* _Brief_: Check each line of the records below and collect those holding "pose".

* _Stored data_:
Lemma canonical_roundtrip fuel s :
  all_digits s = true → no_leading_zero s = true →
  dec_value s 0 < 10 ^ Z.of_nat (S fuel) →
  format_dec (S fuel) (dec_value s 0) EmptyString = s.
Proof.
  revert s. induction fuel as [|f IH]; intros s Hd Hz Hv;
    (destruct (string_snoc_cases s) as [-> | (t & a & ->)]; [discriminate|]);
    rewrite all_digits_app in Hd; apply andb_true_iff in Hd as [Ht Ha];
    cbn [all_digits] in Ha; rewrite andb_true_r in Ha;
    pose proof (is_digit_range a Ha) as Hrange;
    rewrite dec_value_app in Hv |- *; cbn [dec_value] in Hv |- *;
    set (vt := dec_value t 0) in *;
    assert (Hdiv : (10 * vt + digit_val a) / 10 = vt)
      by (symmetry; apply Z.div_unique with (r := digit_val a); lia);
    assert (Hmod : (10 * vt + digit_val a) mod 10 = digit_val a)
      by (symmetry; apply Z.mod_unique with (q := vt); lia);
    rewrite format_dec_S, Hdiv, Hmod, digit_char_val by exact Ha;
    (destruct t as [|b r];
      [ subst vt; reflexivity
      | assert (Hb : Ascii.eqb b "0" = false)
          by (rewrite append_cons_str in Hz; cbn [no_leading_zero] in Hz;
              destruct r; cbn in Hz; by apply negb_true_iff in Hz);
        pose proof (dec_value_head_pos b r Ht Hb) as Hpos; fold vt in Hpos;
        replace (vt =? 0) with false by (symmetry; apply Z.eqb_neq; lia) ]).
  - change (10 ^ Z.of_nat 1) with 10 in Hv. lia.
  - subst vt. rewrite IH; [reflexivity | exact Ht | by apply no_leading_zero_head |].
    rewrite Nat2Z.inj_succ, Z.pow_succ_r in Hv by lia. lia.
Qed.

Lemma canonical_is_Itoa s :
  canonical_code s = true →
  0 ≤ dec_value s 0 < 2 ^ 24 ∧ Itoa (dec_value s 0) = s.
Proof.
  unfold canonical_code. intros H.
  apply andb_true_iff in H as [H Hlt]. apply andb_true_iff in H as [Hd Hz].
  apply Z.ltb_lt in Hlt.
  assert (0 ≤ dec_value s 0) by (apply dec_value_ge; [exact Hd | lia]).
  split; [lia|]. rewrite Itoa_nonneg by lia.
  apply canonical_roundtrip; [exact Hd | exact Hz | lia].
Qed.

Lemma canonical_iff s :
  canonical_code s = true ↔ ∃ v, 0 ≤ v < 2 ^ 24 ∧ s = Itoa v.
Proof.
  split.
  - intros H. apply canonical_is_Itoa in H as [Hr E]. eauto.
  - intros (v & Hv & ->). by apply Itoa_canonical.
Qed.

End StrconvFacts.

(** ** Runs and invariants *)

Lemma run_app st acts1 acts2 :
  run st (acts1 ++ acts2)
  = match run st acts1 with
    | None => None
    | Some (st1, evs1) =>
        match run st1 acts2 with
        | None => None
        | Some (st2, evs2) => Some (st2, evs1 ++ evs2)
        end
    end.
Proof.
  revert st. induction acts1 as [|a acts1 IH]; intros st; cbn [run app].
  - destruct (run st acts2) as [[st2 evs2]|]; reflexivity.
  - destruct (step st a) as [[st1 evs1]|]; [|reflexivity].
    rewrite IH. destruct (run st1 acts1) as [[st2 evs2]|]; [|reflexivity].
    destruct (run st2 acts2) as [[st3 evs3]|]; [|reflexivity].
    by rewrite app_assoc.
Qed.

Lemma run_invariant (P : State → Prop) :
  (∀ st a st' evs, P st → step st a = Some (st', evs) → P st') →
  ∀ acts st st' evs, P st → run st acts = Some (st', evs) → P st'.
Proof.
  intros Hstep. induction acts as [|a acts IH]; intros st st' evs HP Hrun;
    cbn [run] in Hrun.
  - by injection Hrun as <- _.
  - destruct (step st a) as [[st1 evs1]|] eqn:E; [|discriminate].
    destruct (run st1 acts) as [[st2 evs2]|] eqn:E2; [|discriminate].
    injection Hrun as <- _. eapply IH; [|exact E2]. eapply Hstep; eauto.
Qed.

Lemma reachable_invariant (P : State → Prop) :
  P init →
  (∀ st a st' evs, P st → step st a = Some (st', evs) → P st') →
  ∀ st, reachable st → P st.
Proof.
  intros H0 Hstep st (acts & evs & Hrun).
  exact (run_invariant P Hstep acts init st evs H0 Hrun).
Qed.

Lemma reachable_run st acts st' evs :
  reachable st → run st acts = Some (st', evs) → reachable st'.
Proof.
  intros (acts0 & evs0 & H0) H. exists (acts0 ++ acts), (evs0 ++ evs).
  by rewrite run_app, H0, H.
Qed.

Lemma ChanInv_init : ChanInv init.
Proof.
  split.
  - intros ch [k Hk]. cbn in Hk. by rewrite lookup_empty in Hk.
  - intros c ch (t & Ht & _). cbn in Ht. by rewrite lookup_empty in Ht.
  - intros k1 k2 ch Hk. cbn in Hk. by rewrite lookup_empty in Hk.
  - intros ch c1 c2 [k Hk]. cbn in Hk. by rewrite lookup_empty in Hk.
  - intros ch c1 c2 c3 (t & Ht & _). cbn in Ht. by rewrite lookup_empty in Ht.
Qed.

(** Fewer entries and fewer holders keep the invariant. *)
Lemma ChanInv_mono st st' :
  (∀ k ch, slots st' !! k = Some ch → slots st !! k = Some ch) →
  (∀ c ch, holds st' c ch → holds st c ch) →
  nchan st ≤ nchan st' →
  ChanInv st → ChanInv st'.
Proof.
  intros Hs Hh Hn [I1 I2 I3 I4 I5].
  assert (Hl : ∀ ch, listed st' ch → listed st ch)
    by (intros ch [k Hk]; exists k; eauto).
  split.
  - intros ch H. apply Hl, I1 in H. lia.
  - intros c ch H. apply Hh, I2 in H. lia.
  - eauto.
  - eauto.
  - eauto.
Qed.

Lemma holds_upd st c t c' ch :
  holds (upd st c t) c' ch ↔
  (c' = c ∧ sc t = Some ch) ∨ (c' ≠ c ∧ holds st c' ch).
Proof.
  unfold holds, upd. cbn [tasks]. split.
  - intros (t' & Ht & Hsc). apply lookup_insert_Some in Ht as [[-> ->]|[Hne Ht]].
    + by left.
    + right. split; [done | eauto].
  - intros [[-> Hsc] | [Hne (t' & Ht & Hsc)]].
    + exists t. by rewrite lookup_insert_eq.
    + exists t'. by rewrite lookup_insert_ne.
Qed.

(** A transition that leaves the table alone and does not change what its
    task holds. *)
Lemma ChanInv_upd st c t t' :
  tasks st !! c = Some t → sc t' = sc t → ChanInv st → ChanInv (upd st c t').
Proof.
  intros Ht Hsc. apply ChanInv_mono; [done | | done].
  intros c' ch [[-> H] | [_ H]]%holds_upd; [|done].
  exists t. split; [done | congruence].
Qed.

Lemma ChanInv_step st a st' evs :
  ChanInv st → step st a = Some (st', evs) → ChanInv st'.
Proof.
  intros I H. destruct a; unfold_step H; inv_step H;
    try (eapply ChanInv_upd; by eauto).
  - (* accept *)
    revert I. apply ChanInv_mono; [done | | done].
    intros c' ch [[-> H] | [_ H]]%holds_upd; [discriminate | done].
  - (* book: a fresh channel enters the table *)
    destruct I as [I1 I2 I3 I4 I5].
    assert (Hnew : ∀ c' ch,
      holds (mkState (<[s:=nchan st]> (slots st))
               (<[c:=mkTask s (rconn t) (Some (nchan st)) GBookWrite (hpc t)
                       (ctx_done t)]> (tasks st)) (S (nchan st))) c' ch →
      (c' = c ∧ ch = nchan st) ∨ (c' ≠ c ∧ holds st c' ch)).
    { intros c' ch (t' & Ht' & Hsc). cbn [tasks] in Ht'.
      apply lookup_insert_Some in Ht' as [[-> <-]|[Hne Ht']].
      - left. cbn in Hsc. by injection Hsc as <-.
      - right. split; [done|]. by exists t'. }
    assert (Hlist : ∀ k ch, <[s:=nchan st]> (slots st) !! k = Some ch →
      (k = s ∧ ch = nchan st) ∨ slots st !! k = Some ch).
    { intros k ch [[-> <-]|[_ Hk]]%lookup_insert_Some; eauto. }
    assert (Hfresh_l : ¬ listed st (nchan st)) by (intros H%I1; lia).
    assert (Hfresh_h : ∀ c', ¬ holds st c' (nchan st)) by (intros c' H%I2; lia).
    split; cbn [slots nchan].
    + intros ch [k Hk]. cbn [slots] in Hk.
      apply Hlist in Hk as [[_ ->]|Hk]; [lia|].
      assert (ch < nchan st) by (apply I1; by exists k). lia.
    + intros c' ch [[_ ->]|[_ H]]%Hnew; [lia|]. apply I2 in H. lia.
    + intros k1 k2 ch [[-> ->]|H1]%Hlist [[-> Ech]|H2]%Hlist; try done.
      * exfalso. apply Hfresh_l. by exists k2.
      * exfalso. apply Hfresh_l. exists k1. by rewrite <- Ech.
      * eauto.
    + intros ch c1 c2 [k Hk]. cbn [slots] in Hk.
      intros [[-> ->]|[_ H1]]%Hnew [[-> Ech]|[_ H2]]%Hnew; try done.
      * by apply Hfresh_h in H2.
      * subst ch. by apply Hfresh_h in H1.
      * apply Hlist in Hk as [[_ ->]|Hk]; [by apply Hfresh_h in H1|].
        eapply I4; [by exists k | done | done].
    + intros ch c1 c2 c3 [[-> ->]|[_ H1]]%Hnew [[-> Ech2]|[_ H2]]%Hnew
        [[-> Ech3]|[_ H3]]%Hnew; subst; eauto;
        try (exfalso; eapply Hfresh_h; eassumption).
  - (* join: the channel leaves the table and gets its second holder *)
    rename c0 into ch0. destruct I as [I1 I2 I3 I4 I5].
    assert (Hnew : ∀ c' ch,
      holds (mkState (delete (slotkey t) (slots st))
               (<[c:=mkTask (slotkey t) (rconn t) (Some ch0) GJoinSelect (hpc t)
                       (ctx_done t)]> (tasks st)) (nchan st)) c' ch →
      (c' = c ∧ ch = ch0) ∨ (c' ≠ c ∧ holds st c' ch)).
    { intros c' ch (t' & Ht' & Hsc). cbn [tasks] in Ht'.
      apply lookup_insert_Some in Ht' as [[-> <-]|[Hne Ht']].
      - left. cbn in Hsc. by injection Hsc as <-.
      - right. split; [done|]. by exists t'. }
    assert (Hl0 : listed st ch0) by (by exists (slotkey t)).
    split; cbn [slots nchan].
    + intros ch [k Hk]. cbn [slots] in Hk.
      apply lookup_delete_Some in Hk as [_ Hk]. apply I1. by exists k.
    + intros c' ch [[_ ->]|[_ H]]%Hnew; [by apply I1 | by eapply I2].
    + intros k1 k2 ch [_ H1]%lookup_delete_Some [_ H2]%lookup_delete_Some. eauto.
    + intros ch c1 c2 [k Hk]. cbn [slots] in Hk.
      apply lookup_delete_Some in Hk as [Hne Hk].
      assert (ch ≠ ch0) by (intros ->; apply Hne; eauto).
      intros [[_ ->]|[_ H1]]%Hnew [[_ Ech]|[_ H2]]%Hnew; try done.
      eapply I4; [by exists k | done | done].
    + intros ch c1 c2 c3 [[-> ->]|[N1 H1]]%Hnew [[-> Ech2]|[N2 H2]]%Hnew
        [[-> Ech3]|[N3 H3]]%Hnew; subst; eauto.
  - (* drop *)
    revert I. apply ChanInv_mono; cbn [slots nchan]; [| |done].
    + by intros k ch [_ H]%lookup_delete_Some.
    + intros c' ch (t' & Ht' & Hsc). cbn [tasks] in Ht'.
      apply lookup_insert_Some in Ht' as [[-> <-]|[Hne Ht']]; [|by exists t'].
      by exists t.
  - (* handoff *)
    apply (ChanInv_upd _ r t0); [|reflexivity|].
    + cbn [upd tasks]. apply bool_decide_eq_true_1 in E as [Hne _].
      by rewrite lookup_insert_ne.
    + eapply ChanInv_upd; by eauto.
  - (* forward *)
    destruct ok; eapply ChanInv_upd; by eauto.
Qed.

Lemma reachable_ChanInv st : reachable st → ChanInv st.
Proof. apply reachable_invariant; [apply ChanInv_init | apply ChanInv_step]. Qed.

(** ** Keys of the table *)

Lemma candidates_canonical rnd s :
  In s (candidates rnd) → canonical_code s = true.
Proof.
  assert (Hband : ∀ pos b n, (0 < b ≤ 2 ^ 24)%Z →
            In s (band_candidates rnd pos (b, n)) → canonical_code s = true).
  { intros pos b n Hb Hin. apply list_elem_of_In in Hin.
    unfold band_candidates in Hin. cbn [fst snd] in Hin.
    apply list_elem_of_fmap in Hin as (i & -> & _).
    apply StrconvFacts.Itoa_canonical. unfold Intn.
    pose proof (Z.mod_pos_bound (rnd i) b). lia. }
  unfold candidates, bands. cbn [all_candidates].
  rewrite !in_app_iff. intros [H|[H|[H|[H|[]]]]];
    (eapply Hband; [|exact H]); lia.
Qed.

Lemma freeslot_canonical m rnd s :
  freeslot m rnd = (s, true) → canonical_code s = true.
Proof. intros [_ H]%freeslot_ok_free. by apply candidates_canonical in H. Qed.

Lemma KeyInv_upd st c t t' :
  tasks st !! c = Some t → slotkey t' = slotkey t →
  (booked (gpc t') = true → booked (gpc t) = true) →
  KeyInv st → KeyInv (upd st c t').
Proof.
  intros Ht Hk Hb [I1 I2]. split; [exact I1|].
  intros c' t'' Ht'' Hb''. cbn [upd tasks] in Ht''.
  apply lookup_insert_Some in Ht'' as [[-> <-]|[_ Ht'']]; [|eauto].
  rewrite Hk. eauto.
Qed.

Lemma KeyInv_step st a st' evs :
  KeyInv st → step st a = Some (st', evs) → KeyInv st'.
Proof.
  intros I H. destruct a; unfold_step H; inv_step H;
    try (eapply KeyInv_upd; by eauto).
  - (* accept *)
    destruct I as [I1 I2]. split; [exact I1|].
    intros c' t' Ht' Hb. cbn [upd tasks] in Ht'.
    apply lookup_insert_Some in Ht' as [[-> <-]|[_ Ht']]; [discriminate | eauto].
  - (* book *)
    destruct I as [I1 I2]. pose proof (freeslot_canonical _ _ _ E1) as Hs.
    split; cbn [slots tasks].
    + intros k ch [[<- _]|[_ Hk]]%lookup_insert_Some; eauto.
    + intros c' t' [[-> <-]|[_ Ht']]%lookup_insert_Some Hb; eauto.
  - (* write_slot *)
    eapply KeyInv_upd; eauto. intros _. by rewrite E.
  - (* join *)
    destruct I as [I1 I2]. split; cbn [slots tasks].
    + intros k ch [_ Hk]%lookup_delete_Some. eauto.
    + intros c' t' [[-> <-]|[_ Ht']]%lookup_insert_Some Hb; [discriminate | eauto].
  - (* timeout of a booker *)
    eapply KeyInv_upd; eauto. intros _. by rewrite E0.
  - (* drop *)
    destruct I as [I1 I2]. split; cbn [slots tasks].
    + intros k ch [_ Hk]%lookup_delete_Some. eauto.
    + intros c' t' [[-> <-]|[_ Ht']]%lookup_insert_Some Hb; [|eauto].
      cbn. apply (I2 c' t); [done | by rewrite E].
  - (* handoff *)
    apply bool_decide_eq_true_1 in E as [Hne _].
    apply (KeyInv_upd _ r t0);
      [cbn [upd tasks]; by rewrite lookup_insert_ne | done | |].
    + destruct (gpc t0); try discriminate; cbn in Et4; injection Et4 as <-; done.
    + apply (KeyInv_upd _ s t); [done | done | | done].
      destruct (gpc t); try discriminate; cbn in Et3; injection Et3 as <-; done.
  - (* forward *)
    destruct ok; eapply KeyInv_upd; by eauto.
Qed.

Lemma KeyInv_init : KeyInv init.
Proof. split; cbn; intros *; by rewrite lookup_empty. Qed.

Lemma reachable_KeyInv st : reachable st → KeyInv st.
Proof. apply reachable_invariant; [apply KeyInv_init | apply KeyInv_step]. Qed.

(** ** A code that is absent stays absent until it is booked again *)

Lemma step_absent st a st' evs k :
  step st a = Some (st', evs) → is_book a = false →
  slots st !! k = None → slots st' !! k = None.
Proof.
  intros H Hb Hk. destruct a; try discriminate Hb; unfold_step H; inv_step H;
    cbn [upd slots]; try done; by apply lookup_delete_None; right.
Qed.

Lemma run_absent acts st st' evs k :
  run st acts = Some (st', evs) → no_book acts = true →
  slots st !! k = None → slots st' !! k = None.
Proof.
  revert st evs. induction acts as [|a acts IH]; intros st evs Hrun Hnb Hk;
    cbn [run] in Hrun.
  - by injection Hrun as <- _.
  - cbn in Hnb. apply andb_true_iff in Hnb as [Ha Hnb].
    apply negb_true_iff in Ha.
    destruct (step st a) as [[st1 evs1]|] eqn:E; [|discriminate].
    destruct (run st1 acts) as [[st2 evs2]|] eqn:E2; [|discriminate].
    injection Hrun as <- _. eapply IH; [exact E2 | exact Hnb |].
    eapply step_absent; eauto.
Qed.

* _Answer to this task_:
    pose proof (is_digit_range a Ha) as Hrange;
        pose proof (dec_value_head_pos b r Ht Hb) as Hpos; fold vt in Hpos;
    pose proof (Z.mod_pos_bound (rnd i) b). lia. }
    destruct I as [I1 I2]. pose proof (freeslot_canonical _ _ _ E1) as Hs.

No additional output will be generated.